Properties and flux pinning of Cu-Nb superconductors with nanometric-scale pinning centers

The introduction of normal phases into the superconducting phases is one of the most efficient forms to improve the pinning center densities and the critical current densities J_c of superconductors. Controlled generation of pinning centers with a projected distribution can contribute to estimate the pinning forces and mechanisms acting on the flux lines and to determine procedures to improve J_c. The introduction of nanometric-scale Cu regions into the Nb filaments region during the fabrication of Cu-Nb (or Cu-Nb₃Sn) composite superconductors changes the properties of the superconducting phase, mainly due to the proximity effect.
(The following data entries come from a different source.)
(** * Voice input pipeline of the Flip frontend (hooks/use-voice-input)

    A shallow embedding of the capture pipeline of [useVoiceInput]:
    the transcript merger, the resampler, the PCM encoder, the voice
    activity detector and the streaming session, with the chat input
    that calls the hook, followed by the properties the specification
    states about them and by further properties of the code.

    JavaScript strings are sequences of UTF-16 code units, numbers that
    drive control flow (sample rates, buffer offsets, lengths) are IEEE-754
    binary64 values, amplitudes are rationals on which every operation
    rounds as binary64 or binary32 arithmetic does, and the hook's refs
    and React state are the fields of one record threaded through the
    event handlers. *)

From Stdlib Require Import List Bool Arith ZArith NArith Lia.
From Stdlib Require Import Ascii.
From Stdlib Require String.
From Stdlib Require Import QArith Qround Qminmax Qabs Qpower Qreduction Lqa.
From Stdlib Require Import Uint63 Floats.
Import ListNotations.

Close Scope Q_scope.

(** ** JavaScript strings *)

Module JsString.

Definition code_unit := N.
Definition jsstring := list code_unit.

(** A string literal of the development, read as its code units
    (one unit per ASCII character). *)
Definition js (s : String.string) : jsstring :=
  map N_of_ascii (String.list_ascii_of_string s).
Arguments js s%_string_scope.

(** [WhiteSpace] and [LineTerminator] of ECMAScript, the code units that
    [String.prototype.trim] strips: TAB, LF, VT, FF, CR, SP, NBSP, the
    Unicode space separators, LS, PS and the byte order mark. *)
Definition is_white_space (c : code_unit) : bool :=
  ((9 <=? c) && (c <=? 13)
   || (c =? 32) || (c =? 160) || (c =? 5760)
   || (8192 <=? c) && (c <=? 8202)
   || (c =? 8232) || (c =? 8233) || (c =? 8239) || (c =? 8287)
   || (c =? 12288) || (c =? 65279))%N.

Definition space : code_unit := 32%N.

Fixpoint trimStart (s : jsstring) : jsstring :=
  match s with
  | [] => []
  | c :: r => if is_white_space c then trimStart r else s
  end.

Fixpoint trimEnd (s : jsstring) : jsstring :=
  match s with
  | [] => []
  | c :: r =>
      match trimEnd r with
      | [] => if is_white_space c then [] else [c]
      | r' => c :: r'
      end
  end.

(** [s.trim()] *)
Definition trim (s : jsstring) : jsstring := trimEnd (trimStart s).

(** [s.startsWith(p)] *)
Fixpoint startsWith (s p : jsstring) {struct p} : bool :=
  match p with
  | [] => true
  | c :: p' =>
      match s with
      | [] => false
      | d :: s' => (d =? c)%N && startsWith s' p'
      end
  end.

(** Truthiness of a string: only the empty string is falsy. *)
Definition truthy (s : jsstring) : bool :=
  match s with [] => false | _ :: _ => true end.

(** [mergeTranscript] of [useVoiceInput]:
<<
  const cleaned = nextText.trim();
  if (!prev) return cleaned;
  if (cleaned.startsWith(prev)) return cleaned;
  if (prev.startsWith(cleaned)) return prev;
  return `${prev} ${cleaned}`.trim();
>> *)
Definition mergeTranscript (prev nextText : jsstring) : jsstring :=
  let cleaned := trim nextText in
  if negb (truthy prev) then cleaned
  else if startsWith cleaned prev then cleaned
  else if startsWith prev cleaned then prev
  else trim (prev ++ space :: cleaned).

(** *** Vocabulary of the specification *)

(** [p] is a prefix of [s] ("[s] starts with [p]"). *)
Definition starts_with (s p : jsstring) : Prop := exists rest, s = p ++ rest.

(** The four-step merge policy of the specification, each step guarded by
    the failure of the steps before it. *)
Inductive merge_policy (previous incoming : jsstring) : jsstring -> Prop :=
| policy_first :
    previous = [] ->
    merge_policy previous incoming (trim incoming)
| policy_supersede :
    previous <> [] ->
    starts_with (trim incoming) previous ->
    merge_policy previous incoming (trim incoming)
| policy_stale :
    previous <> [] ->
    ~ starts_with (trim incoming) previous ->
    starts_with previous (trim incoming) ->
    merge_policy previous incoming previous
| policy_disjoint :
    previous <> [] ->
    ~ starts_with (trim incoming) previous ->
    ~ starts_with previous (trim incoming) ->
    merge_policy previous incoming
      (trim (previous ++ space :: trim incoming)).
The present work shows the development and characterization of Cu-Nb composites prepared by successive bundlings followed by swaging and wire drawing, leading to dimensions of the Cu regions as small as 43 nm. The samples were characterized by SEM and by the measurements of electrical resistivity as a function of temperature, critical temperatures T_c, J_c vs. H, and F_p vs. H, in different steps of deformation and different dimensions of Cu and Nb, in comparison to the superconducting coherence length ξ. The results helped to determine the influences of the Cu presence and of the proximity effect on the superconducting properties, leading to important conclusions useful to the optimization of J_c in superconductors.